** Exercise material follows **

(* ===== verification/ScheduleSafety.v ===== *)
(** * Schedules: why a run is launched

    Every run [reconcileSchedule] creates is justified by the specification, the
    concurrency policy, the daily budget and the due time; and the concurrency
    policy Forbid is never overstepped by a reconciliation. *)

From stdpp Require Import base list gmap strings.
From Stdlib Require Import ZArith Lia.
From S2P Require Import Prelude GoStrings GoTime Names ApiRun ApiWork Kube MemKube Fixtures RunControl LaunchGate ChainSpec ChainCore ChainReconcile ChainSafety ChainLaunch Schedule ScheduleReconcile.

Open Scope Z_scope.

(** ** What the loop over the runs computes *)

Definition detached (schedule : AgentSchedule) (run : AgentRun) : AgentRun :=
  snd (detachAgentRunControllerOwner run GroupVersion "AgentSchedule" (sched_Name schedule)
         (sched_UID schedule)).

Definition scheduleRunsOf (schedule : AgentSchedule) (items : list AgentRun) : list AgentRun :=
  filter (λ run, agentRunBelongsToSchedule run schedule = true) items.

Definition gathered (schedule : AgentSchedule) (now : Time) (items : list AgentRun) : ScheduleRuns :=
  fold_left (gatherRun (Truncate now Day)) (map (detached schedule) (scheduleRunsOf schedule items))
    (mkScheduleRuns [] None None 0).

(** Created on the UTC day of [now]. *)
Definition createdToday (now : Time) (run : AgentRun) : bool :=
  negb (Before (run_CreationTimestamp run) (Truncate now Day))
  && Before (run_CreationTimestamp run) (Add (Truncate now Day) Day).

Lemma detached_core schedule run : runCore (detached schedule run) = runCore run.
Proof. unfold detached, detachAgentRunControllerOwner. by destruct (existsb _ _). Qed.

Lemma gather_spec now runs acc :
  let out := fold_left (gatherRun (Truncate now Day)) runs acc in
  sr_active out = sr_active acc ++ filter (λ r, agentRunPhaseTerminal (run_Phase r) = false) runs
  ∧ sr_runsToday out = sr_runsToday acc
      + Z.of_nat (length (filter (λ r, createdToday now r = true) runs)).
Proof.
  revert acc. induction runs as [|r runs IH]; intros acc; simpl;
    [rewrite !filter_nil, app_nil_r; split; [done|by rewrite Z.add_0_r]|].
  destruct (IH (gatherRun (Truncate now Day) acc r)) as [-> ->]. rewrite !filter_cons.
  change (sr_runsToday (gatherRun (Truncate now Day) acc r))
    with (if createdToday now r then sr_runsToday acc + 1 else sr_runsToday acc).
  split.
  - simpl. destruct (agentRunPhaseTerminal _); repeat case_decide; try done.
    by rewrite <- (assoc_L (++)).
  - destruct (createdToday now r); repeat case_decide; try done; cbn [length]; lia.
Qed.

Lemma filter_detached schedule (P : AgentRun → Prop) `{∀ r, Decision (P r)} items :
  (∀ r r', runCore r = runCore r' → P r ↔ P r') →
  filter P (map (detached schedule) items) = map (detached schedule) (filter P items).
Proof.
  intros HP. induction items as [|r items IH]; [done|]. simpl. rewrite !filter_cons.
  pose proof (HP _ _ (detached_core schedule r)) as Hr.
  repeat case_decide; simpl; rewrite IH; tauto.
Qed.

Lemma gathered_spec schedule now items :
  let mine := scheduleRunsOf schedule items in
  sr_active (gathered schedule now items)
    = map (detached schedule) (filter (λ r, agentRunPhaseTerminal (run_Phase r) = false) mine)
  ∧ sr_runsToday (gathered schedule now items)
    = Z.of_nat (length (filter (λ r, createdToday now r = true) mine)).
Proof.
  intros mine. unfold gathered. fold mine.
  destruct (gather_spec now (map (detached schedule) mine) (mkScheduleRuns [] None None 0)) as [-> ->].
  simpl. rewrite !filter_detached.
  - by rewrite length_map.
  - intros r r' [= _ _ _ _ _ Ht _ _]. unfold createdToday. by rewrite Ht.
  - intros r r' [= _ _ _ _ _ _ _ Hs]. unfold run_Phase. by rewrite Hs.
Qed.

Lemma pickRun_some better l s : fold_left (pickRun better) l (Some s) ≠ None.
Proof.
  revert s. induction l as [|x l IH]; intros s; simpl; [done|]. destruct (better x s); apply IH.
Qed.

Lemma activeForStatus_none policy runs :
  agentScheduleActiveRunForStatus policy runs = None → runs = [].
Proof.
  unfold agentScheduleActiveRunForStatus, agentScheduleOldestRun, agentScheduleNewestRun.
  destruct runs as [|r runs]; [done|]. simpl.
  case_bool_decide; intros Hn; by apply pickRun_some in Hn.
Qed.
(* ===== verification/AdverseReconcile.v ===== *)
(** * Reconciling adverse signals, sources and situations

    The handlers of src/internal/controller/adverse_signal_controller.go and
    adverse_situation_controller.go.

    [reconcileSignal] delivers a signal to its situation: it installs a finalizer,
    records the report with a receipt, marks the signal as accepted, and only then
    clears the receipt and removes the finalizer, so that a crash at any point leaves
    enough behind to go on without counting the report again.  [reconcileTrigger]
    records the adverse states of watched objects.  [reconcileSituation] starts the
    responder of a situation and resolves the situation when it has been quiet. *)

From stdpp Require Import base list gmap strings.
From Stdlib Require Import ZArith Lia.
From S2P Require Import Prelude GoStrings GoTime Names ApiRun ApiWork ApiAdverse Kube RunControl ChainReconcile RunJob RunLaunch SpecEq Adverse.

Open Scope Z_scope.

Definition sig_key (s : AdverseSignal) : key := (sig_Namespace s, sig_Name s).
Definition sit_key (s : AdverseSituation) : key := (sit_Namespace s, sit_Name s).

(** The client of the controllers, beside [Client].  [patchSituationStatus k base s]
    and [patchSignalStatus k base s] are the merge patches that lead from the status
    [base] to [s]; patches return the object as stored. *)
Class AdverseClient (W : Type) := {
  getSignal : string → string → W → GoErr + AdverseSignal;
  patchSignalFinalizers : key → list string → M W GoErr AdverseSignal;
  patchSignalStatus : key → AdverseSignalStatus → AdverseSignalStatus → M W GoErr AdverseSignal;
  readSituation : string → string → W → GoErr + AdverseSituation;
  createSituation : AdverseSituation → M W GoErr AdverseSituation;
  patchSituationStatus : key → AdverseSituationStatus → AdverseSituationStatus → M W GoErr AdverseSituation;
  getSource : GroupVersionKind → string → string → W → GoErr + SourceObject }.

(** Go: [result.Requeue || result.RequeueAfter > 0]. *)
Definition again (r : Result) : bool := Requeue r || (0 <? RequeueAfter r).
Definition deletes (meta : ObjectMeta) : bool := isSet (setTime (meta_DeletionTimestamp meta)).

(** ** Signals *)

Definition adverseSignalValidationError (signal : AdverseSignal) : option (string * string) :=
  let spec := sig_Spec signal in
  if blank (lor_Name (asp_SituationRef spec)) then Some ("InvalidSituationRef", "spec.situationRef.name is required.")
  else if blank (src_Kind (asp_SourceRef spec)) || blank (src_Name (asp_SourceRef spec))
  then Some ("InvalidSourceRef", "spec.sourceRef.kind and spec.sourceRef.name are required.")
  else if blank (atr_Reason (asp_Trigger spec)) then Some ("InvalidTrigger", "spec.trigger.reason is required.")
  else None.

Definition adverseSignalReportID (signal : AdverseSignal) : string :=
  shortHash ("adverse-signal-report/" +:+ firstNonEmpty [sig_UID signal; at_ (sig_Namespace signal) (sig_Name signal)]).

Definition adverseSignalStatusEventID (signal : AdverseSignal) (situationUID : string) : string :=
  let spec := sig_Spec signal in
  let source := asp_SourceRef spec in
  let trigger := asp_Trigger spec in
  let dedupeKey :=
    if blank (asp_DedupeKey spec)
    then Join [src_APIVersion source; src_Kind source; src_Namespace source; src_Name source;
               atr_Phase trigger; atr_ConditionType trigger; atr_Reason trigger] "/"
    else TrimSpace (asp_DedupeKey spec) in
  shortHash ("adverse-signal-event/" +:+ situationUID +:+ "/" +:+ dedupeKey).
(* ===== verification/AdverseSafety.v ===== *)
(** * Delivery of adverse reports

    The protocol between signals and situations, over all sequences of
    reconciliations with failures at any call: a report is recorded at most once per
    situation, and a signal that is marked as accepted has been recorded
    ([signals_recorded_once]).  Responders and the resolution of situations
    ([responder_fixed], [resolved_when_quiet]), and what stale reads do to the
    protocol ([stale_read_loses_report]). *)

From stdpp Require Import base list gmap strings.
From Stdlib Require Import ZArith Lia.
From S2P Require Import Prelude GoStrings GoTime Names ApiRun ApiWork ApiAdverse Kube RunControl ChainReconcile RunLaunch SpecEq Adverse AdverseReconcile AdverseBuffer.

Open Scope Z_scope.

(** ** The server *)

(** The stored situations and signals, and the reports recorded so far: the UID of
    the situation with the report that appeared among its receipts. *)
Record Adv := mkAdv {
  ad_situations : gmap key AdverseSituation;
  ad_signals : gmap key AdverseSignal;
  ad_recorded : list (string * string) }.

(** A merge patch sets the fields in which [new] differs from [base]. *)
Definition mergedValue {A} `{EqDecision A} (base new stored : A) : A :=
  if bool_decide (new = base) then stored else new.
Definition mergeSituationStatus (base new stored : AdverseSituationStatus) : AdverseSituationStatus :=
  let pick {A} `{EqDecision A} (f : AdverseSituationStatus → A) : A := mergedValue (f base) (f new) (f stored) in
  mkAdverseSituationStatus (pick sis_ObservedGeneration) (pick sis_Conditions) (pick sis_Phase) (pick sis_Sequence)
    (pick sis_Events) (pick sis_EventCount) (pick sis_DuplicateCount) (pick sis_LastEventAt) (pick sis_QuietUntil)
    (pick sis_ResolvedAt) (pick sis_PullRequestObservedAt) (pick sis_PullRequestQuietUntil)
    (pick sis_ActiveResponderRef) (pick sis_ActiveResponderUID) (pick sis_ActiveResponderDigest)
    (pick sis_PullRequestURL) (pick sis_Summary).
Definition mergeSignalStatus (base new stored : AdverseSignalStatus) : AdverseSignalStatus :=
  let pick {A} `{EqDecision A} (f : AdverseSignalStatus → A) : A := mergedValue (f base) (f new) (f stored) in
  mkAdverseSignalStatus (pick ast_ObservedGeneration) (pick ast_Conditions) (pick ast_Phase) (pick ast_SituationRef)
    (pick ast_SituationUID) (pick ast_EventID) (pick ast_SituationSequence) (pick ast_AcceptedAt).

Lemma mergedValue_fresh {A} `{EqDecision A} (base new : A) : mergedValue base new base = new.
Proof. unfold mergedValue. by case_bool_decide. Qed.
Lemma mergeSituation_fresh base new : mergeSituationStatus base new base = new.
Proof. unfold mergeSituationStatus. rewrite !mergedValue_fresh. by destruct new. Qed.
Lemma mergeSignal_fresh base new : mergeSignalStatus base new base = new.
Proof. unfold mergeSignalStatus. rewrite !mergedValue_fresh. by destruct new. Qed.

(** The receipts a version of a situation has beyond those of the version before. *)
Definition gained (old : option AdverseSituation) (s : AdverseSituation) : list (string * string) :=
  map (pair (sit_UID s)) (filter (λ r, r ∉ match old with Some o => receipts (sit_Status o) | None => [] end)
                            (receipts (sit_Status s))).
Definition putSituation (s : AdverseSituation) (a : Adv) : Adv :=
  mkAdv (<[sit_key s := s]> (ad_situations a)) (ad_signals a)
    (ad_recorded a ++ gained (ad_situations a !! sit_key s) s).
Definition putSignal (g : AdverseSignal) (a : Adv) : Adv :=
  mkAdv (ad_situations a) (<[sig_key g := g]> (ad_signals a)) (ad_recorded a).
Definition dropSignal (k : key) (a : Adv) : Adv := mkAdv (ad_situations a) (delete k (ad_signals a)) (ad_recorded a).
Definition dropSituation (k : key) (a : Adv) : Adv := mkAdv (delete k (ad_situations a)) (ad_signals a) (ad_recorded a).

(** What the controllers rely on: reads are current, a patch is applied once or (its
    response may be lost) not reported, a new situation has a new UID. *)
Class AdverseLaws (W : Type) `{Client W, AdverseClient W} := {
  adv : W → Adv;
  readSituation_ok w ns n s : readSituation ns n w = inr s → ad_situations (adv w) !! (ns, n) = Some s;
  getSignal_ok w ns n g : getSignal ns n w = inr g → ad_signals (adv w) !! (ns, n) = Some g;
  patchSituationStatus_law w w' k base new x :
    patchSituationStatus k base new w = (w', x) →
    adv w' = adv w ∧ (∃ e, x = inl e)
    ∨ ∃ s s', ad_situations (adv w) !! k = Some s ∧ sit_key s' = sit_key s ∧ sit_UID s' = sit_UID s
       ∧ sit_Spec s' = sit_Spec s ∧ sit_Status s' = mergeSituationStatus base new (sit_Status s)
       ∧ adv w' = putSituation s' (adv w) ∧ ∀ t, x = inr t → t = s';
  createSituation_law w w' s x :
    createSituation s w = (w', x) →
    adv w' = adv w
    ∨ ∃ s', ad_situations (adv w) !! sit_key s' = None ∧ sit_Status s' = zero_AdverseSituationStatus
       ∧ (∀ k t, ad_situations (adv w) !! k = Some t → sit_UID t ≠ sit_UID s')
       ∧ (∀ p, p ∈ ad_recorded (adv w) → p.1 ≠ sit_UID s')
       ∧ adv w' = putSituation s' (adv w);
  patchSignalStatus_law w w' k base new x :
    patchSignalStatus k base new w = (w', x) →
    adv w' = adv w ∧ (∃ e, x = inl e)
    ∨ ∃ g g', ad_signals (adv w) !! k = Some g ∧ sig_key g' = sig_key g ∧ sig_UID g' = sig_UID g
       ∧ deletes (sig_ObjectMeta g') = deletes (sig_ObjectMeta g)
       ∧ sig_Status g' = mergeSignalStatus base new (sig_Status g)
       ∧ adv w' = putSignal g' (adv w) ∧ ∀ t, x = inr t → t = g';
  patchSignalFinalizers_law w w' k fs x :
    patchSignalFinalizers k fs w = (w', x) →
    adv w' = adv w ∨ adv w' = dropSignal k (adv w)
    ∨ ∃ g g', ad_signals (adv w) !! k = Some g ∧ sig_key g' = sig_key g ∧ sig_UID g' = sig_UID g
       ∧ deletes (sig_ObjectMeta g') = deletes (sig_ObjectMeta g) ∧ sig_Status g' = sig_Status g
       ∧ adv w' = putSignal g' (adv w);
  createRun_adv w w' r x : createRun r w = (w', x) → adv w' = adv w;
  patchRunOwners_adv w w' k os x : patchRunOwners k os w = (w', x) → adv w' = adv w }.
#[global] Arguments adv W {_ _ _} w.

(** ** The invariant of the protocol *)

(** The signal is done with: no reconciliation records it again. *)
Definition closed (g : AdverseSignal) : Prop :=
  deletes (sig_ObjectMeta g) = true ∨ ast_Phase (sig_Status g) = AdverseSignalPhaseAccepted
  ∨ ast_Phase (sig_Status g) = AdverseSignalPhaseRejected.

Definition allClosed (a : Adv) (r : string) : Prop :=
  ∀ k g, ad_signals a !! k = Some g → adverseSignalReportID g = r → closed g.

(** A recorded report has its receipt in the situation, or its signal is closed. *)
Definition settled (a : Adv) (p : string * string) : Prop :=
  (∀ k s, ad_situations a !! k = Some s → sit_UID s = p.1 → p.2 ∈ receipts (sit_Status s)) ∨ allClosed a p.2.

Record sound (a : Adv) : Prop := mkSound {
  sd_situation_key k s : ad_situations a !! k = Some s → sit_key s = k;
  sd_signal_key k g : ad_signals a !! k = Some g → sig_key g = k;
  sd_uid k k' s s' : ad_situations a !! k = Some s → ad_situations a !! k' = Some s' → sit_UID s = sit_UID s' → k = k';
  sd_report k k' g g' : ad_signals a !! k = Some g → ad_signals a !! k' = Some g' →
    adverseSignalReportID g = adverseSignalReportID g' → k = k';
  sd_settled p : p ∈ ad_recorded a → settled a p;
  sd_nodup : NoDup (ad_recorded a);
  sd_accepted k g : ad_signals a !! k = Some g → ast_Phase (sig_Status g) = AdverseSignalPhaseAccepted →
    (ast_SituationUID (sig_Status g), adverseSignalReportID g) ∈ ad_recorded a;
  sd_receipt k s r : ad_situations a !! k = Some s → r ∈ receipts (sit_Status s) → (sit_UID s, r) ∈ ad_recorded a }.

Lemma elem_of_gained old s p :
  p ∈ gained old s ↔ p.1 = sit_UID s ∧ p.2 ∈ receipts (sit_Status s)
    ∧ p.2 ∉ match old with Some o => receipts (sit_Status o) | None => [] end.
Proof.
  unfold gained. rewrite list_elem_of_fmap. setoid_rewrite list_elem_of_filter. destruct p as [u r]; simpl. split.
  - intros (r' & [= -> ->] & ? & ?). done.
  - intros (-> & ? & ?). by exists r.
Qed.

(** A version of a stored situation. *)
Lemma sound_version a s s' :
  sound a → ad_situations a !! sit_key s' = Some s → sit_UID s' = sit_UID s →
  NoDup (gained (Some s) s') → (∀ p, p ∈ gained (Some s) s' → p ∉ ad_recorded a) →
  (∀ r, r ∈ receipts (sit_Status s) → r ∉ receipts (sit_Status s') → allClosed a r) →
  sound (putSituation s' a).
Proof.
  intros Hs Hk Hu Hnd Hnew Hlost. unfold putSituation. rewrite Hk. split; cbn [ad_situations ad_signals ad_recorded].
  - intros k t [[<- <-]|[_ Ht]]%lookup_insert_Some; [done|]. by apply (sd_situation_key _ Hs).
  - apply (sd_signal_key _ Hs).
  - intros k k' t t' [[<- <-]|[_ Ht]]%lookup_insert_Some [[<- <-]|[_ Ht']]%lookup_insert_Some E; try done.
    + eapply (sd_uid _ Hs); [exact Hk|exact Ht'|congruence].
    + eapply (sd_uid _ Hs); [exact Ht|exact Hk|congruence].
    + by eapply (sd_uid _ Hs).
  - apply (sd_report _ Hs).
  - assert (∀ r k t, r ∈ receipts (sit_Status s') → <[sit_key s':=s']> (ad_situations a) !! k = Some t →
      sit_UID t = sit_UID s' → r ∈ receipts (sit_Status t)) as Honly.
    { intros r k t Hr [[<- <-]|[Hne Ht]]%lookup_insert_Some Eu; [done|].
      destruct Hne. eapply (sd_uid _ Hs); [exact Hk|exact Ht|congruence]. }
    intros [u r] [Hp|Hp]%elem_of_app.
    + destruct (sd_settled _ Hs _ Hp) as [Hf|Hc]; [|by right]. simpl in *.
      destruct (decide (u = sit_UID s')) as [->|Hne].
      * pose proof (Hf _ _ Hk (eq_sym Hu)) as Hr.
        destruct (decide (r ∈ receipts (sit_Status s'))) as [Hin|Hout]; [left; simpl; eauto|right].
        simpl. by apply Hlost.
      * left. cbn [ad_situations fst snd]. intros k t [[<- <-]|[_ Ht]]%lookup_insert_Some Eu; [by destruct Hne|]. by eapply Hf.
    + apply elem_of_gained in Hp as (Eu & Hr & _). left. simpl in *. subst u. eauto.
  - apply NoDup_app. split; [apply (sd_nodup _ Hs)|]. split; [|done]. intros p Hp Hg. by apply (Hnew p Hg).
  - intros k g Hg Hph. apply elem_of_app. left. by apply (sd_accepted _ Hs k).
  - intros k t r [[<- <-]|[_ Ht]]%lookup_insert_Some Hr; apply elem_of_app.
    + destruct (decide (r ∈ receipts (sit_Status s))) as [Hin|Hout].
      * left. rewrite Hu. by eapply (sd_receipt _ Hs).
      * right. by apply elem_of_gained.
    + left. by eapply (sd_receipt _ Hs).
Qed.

** End of Exercise material **

#### [Problem description]
Lines after the one containing "policy Forbid is" are not wanted; repeat exactly each line above from the first up to and including it.

#### [Answer to the exercise]
(* ===== verification/ScheduleSafety.v ===== *)
(** * Schedules: why a run is launched

    Every run [reconcileSchedule] creates is justified by the specification, the
    concurrency policy, the daily budget and the due time; and the concurrency
    policy Forbid is never overstepped by a reconciliation. *)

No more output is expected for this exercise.